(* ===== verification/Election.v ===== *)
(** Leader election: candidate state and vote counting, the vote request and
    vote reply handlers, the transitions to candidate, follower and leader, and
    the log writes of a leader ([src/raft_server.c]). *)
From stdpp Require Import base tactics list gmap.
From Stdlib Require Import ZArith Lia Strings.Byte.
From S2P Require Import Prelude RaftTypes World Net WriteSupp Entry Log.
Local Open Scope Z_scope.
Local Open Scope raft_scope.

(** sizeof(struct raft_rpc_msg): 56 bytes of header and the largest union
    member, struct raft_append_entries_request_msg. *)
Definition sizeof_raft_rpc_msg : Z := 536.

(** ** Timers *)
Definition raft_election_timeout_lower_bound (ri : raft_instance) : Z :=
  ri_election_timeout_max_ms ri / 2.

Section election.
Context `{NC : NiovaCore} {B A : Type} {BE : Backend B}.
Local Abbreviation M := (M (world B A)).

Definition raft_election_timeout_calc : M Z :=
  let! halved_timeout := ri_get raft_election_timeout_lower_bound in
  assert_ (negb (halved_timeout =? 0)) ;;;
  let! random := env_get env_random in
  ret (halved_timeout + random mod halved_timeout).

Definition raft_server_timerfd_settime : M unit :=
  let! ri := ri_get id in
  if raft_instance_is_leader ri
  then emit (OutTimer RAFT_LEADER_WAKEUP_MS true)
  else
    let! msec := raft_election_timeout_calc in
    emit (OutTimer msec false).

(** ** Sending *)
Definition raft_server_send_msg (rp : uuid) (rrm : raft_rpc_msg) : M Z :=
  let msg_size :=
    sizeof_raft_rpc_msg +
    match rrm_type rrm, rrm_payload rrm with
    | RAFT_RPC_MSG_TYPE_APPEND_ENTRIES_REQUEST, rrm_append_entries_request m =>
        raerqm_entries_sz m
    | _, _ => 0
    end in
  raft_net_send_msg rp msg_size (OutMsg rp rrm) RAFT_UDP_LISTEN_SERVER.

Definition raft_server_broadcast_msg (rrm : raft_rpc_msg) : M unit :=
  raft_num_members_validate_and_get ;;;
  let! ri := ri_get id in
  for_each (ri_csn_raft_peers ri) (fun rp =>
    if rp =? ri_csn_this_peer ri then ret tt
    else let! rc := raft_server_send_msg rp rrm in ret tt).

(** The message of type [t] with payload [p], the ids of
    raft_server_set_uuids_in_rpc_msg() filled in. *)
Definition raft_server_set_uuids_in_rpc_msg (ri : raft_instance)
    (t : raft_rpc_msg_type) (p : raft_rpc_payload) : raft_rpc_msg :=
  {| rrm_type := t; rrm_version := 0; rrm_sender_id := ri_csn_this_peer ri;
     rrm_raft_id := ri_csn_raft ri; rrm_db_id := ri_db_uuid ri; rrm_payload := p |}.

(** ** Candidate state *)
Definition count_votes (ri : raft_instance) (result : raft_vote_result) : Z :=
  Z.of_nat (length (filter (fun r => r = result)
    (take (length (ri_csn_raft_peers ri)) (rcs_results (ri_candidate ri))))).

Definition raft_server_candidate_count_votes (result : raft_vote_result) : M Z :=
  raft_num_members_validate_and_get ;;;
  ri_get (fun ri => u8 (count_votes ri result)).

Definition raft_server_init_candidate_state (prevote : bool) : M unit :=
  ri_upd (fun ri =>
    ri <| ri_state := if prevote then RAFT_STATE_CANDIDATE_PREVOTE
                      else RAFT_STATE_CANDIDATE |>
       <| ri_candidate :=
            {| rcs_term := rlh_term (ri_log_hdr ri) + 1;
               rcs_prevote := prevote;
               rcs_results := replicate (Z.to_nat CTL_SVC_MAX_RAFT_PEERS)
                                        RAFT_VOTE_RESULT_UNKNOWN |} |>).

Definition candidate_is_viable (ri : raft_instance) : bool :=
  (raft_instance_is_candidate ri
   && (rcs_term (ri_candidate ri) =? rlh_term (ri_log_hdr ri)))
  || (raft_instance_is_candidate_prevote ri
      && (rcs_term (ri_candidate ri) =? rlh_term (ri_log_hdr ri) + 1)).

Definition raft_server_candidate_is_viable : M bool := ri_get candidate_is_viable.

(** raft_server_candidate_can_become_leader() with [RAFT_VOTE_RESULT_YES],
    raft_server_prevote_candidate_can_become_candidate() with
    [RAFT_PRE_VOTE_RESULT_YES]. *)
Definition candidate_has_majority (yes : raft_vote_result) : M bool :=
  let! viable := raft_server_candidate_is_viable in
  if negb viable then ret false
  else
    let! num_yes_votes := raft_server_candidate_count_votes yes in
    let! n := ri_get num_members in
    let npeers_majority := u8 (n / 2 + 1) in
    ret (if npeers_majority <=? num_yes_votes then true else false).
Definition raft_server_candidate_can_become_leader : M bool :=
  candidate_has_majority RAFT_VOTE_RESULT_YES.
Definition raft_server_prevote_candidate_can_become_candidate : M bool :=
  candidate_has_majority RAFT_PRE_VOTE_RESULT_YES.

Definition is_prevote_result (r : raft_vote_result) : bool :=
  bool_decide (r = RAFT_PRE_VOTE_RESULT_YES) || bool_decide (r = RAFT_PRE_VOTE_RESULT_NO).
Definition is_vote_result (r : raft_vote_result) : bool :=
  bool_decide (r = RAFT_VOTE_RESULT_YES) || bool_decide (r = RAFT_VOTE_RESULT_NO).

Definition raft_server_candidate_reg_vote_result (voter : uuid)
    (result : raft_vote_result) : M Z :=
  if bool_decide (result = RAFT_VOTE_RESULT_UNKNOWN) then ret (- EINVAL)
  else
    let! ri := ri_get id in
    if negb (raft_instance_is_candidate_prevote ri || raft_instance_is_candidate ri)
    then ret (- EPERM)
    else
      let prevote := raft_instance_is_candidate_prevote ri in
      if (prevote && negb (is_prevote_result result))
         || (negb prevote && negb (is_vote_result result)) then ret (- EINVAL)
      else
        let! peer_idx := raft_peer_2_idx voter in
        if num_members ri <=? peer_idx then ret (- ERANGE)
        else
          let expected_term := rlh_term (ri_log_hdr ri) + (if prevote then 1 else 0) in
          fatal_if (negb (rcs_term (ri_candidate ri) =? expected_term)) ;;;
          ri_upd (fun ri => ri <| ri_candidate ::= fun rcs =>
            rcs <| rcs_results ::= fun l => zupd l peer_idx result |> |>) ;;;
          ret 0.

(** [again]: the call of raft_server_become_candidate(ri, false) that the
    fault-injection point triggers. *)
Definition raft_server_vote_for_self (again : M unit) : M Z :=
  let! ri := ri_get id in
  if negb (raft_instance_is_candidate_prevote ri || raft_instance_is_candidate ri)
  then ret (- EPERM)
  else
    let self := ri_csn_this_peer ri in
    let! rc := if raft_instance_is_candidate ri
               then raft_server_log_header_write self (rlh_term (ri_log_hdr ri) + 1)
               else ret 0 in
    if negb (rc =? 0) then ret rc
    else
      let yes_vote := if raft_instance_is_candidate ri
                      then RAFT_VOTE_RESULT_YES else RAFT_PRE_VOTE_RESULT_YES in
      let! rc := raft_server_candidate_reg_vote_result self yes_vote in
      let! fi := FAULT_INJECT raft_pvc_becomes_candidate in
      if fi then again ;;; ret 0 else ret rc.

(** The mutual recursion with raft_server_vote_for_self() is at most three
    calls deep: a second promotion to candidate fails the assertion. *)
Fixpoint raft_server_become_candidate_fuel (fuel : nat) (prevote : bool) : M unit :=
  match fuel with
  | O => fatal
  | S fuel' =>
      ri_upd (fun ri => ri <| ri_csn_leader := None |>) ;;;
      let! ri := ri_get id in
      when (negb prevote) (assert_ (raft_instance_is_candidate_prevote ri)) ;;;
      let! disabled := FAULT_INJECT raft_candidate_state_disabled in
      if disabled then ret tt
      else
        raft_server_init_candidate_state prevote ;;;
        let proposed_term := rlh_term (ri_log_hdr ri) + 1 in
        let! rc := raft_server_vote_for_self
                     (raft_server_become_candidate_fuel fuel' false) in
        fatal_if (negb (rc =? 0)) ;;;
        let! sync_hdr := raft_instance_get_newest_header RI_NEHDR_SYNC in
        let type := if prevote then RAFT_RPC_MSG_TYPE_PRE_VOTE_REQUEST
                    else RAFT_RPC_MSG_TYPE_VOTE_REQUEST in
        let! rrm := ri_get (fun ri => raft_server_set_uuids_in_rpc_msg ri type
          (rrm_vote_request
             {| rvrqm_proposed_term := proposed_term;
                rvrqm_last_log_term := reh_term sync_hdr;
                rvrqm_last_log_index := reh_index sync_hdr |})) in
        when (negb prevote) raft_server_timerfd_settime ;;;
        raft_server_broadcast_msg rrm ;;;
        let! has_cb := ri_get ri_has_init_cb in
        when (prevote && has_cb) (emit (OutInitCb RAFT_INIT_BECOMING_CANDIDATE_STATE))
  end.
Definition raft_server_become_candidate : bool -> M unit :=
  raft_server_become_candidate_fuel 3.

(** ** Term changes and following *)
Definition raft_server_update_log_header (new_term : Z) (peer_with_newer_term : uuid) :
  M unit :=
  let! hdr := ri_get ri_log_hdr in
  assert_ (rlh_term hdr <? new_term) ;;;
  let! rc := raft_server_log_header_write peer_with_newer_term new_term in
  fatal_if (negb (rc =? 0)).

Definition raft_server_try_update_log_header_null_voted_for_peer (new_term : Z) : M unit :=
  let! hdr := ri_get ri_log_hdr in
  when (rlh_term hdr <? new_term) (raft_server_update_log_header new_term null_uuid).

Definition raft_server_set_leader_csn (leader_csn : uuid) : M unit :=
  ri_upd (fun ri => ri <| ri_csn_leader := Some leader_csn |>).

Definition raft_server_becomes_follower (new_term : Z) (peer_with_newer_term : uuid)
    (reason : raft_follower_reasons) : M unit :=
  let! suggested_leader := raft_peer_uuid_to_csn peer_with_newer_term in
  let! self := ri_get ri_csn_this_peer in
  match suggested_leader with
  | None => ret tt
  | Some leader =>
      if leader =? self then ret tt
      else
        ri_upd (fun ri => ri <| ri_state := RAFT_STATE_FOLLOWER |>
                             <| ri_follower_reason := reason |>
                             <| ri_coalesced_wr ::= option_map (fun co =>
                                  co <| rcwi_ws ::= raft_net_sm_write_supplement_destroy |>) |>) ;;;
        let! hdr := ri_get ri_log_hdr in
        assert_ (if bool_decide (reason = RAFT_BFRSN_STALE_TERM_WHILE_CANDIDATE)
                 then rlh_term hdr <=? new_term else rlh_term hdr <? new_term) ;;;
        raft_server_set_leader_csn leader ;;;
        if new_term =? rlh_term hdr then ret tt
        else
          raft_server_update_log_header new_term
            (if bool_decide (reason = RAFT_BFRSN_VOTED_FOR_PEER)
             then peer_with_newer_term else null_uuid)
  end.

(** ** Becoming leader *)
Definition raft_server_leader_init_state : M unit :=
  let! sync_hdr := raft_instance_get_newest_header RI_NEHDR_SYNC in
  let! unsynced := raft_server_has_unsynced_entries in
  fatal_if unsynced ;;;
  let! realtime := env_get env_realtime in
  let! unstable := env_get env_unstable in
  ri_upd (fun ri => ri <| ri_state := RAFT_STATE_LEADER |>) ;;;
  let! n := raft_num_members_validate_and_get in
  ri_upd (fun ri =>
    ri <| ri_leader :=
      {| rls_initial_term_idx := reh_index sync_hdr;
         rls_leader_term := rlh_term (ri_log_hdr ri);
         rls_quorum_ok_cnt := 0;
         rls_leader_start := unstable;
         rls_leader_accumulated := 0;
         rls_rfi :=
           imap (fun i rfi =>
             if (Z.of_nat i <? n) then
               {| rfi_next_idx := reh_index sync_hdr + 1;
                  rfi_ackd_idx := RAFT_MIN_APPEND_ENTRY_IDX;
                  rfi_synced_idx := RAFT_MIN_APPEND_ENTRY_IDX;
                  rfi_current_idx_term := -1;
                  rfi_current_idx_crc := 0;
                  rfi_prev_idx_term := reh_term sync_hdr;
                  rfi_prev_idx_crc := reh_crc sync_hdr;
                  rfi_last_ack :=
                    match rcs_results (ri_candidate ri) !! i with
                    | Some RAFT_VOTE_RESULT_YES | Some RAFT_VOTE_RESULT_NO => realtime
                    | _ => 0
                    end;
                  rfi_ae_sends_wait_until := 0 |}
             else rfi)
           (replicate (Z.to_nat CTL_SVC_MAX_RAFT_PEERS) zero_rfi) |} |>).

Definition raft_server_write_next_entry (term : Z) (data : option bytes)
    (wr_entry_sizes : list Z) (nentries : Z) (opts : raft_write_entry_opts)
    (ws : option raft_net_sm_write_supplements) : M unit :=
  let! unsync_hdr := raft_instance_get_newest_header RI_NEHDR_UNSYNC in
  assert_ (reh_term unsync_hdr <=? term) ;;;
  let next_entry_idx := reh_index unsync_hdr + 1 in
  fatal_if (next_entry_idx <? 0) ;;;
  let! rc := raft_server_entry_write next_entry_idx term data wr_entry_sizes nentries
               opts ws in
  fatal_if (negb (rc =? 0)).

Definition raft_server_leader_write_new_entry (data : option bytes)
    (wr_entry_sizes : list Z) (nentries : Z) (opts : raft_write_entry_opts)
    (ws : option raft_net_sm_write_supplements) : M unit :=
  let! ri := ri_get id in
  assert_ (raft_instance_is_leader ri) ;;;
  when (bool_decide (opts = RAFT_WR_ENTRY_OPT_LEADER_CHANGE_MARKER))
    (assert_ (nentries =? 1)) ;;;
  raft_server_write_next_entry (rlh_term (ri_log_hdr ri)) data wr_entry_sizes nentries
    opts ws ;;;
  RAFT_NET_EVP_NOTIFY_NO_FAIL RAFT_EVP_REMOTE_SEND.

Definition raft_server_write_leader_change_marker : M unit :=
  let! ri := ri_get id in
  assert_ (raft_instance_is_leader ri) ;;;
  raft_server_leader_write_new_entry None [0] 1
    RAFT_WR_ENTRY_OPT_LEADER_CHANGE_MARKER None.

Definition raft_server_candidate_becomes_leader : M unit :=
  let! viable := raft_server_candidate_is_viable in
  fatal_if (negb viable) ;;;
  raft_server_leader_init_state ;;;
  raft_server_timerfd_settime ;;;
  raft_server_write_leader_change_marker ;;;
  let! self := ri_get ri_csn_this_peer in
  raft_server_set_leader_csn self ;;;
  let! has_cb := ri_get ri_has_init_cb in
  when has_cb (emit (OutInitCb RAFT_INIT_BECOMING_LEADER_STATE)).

- [Problem]: Report each line above that includes the string "opts".

- [Response to this task]:
    (wr_entry_sizes : list Z) (nentries : Z) (opts : raft_write_entry_opts)
               opts ws in
    (wr_entry_sizes : list Z) (nentries : Z) (opts : raft_write_entry_opts)
  when (bool_decide (opts = RAFT_WR_ENTRY_OPT_LEADER_CHANGE_MARKER))
    opts ws ;;;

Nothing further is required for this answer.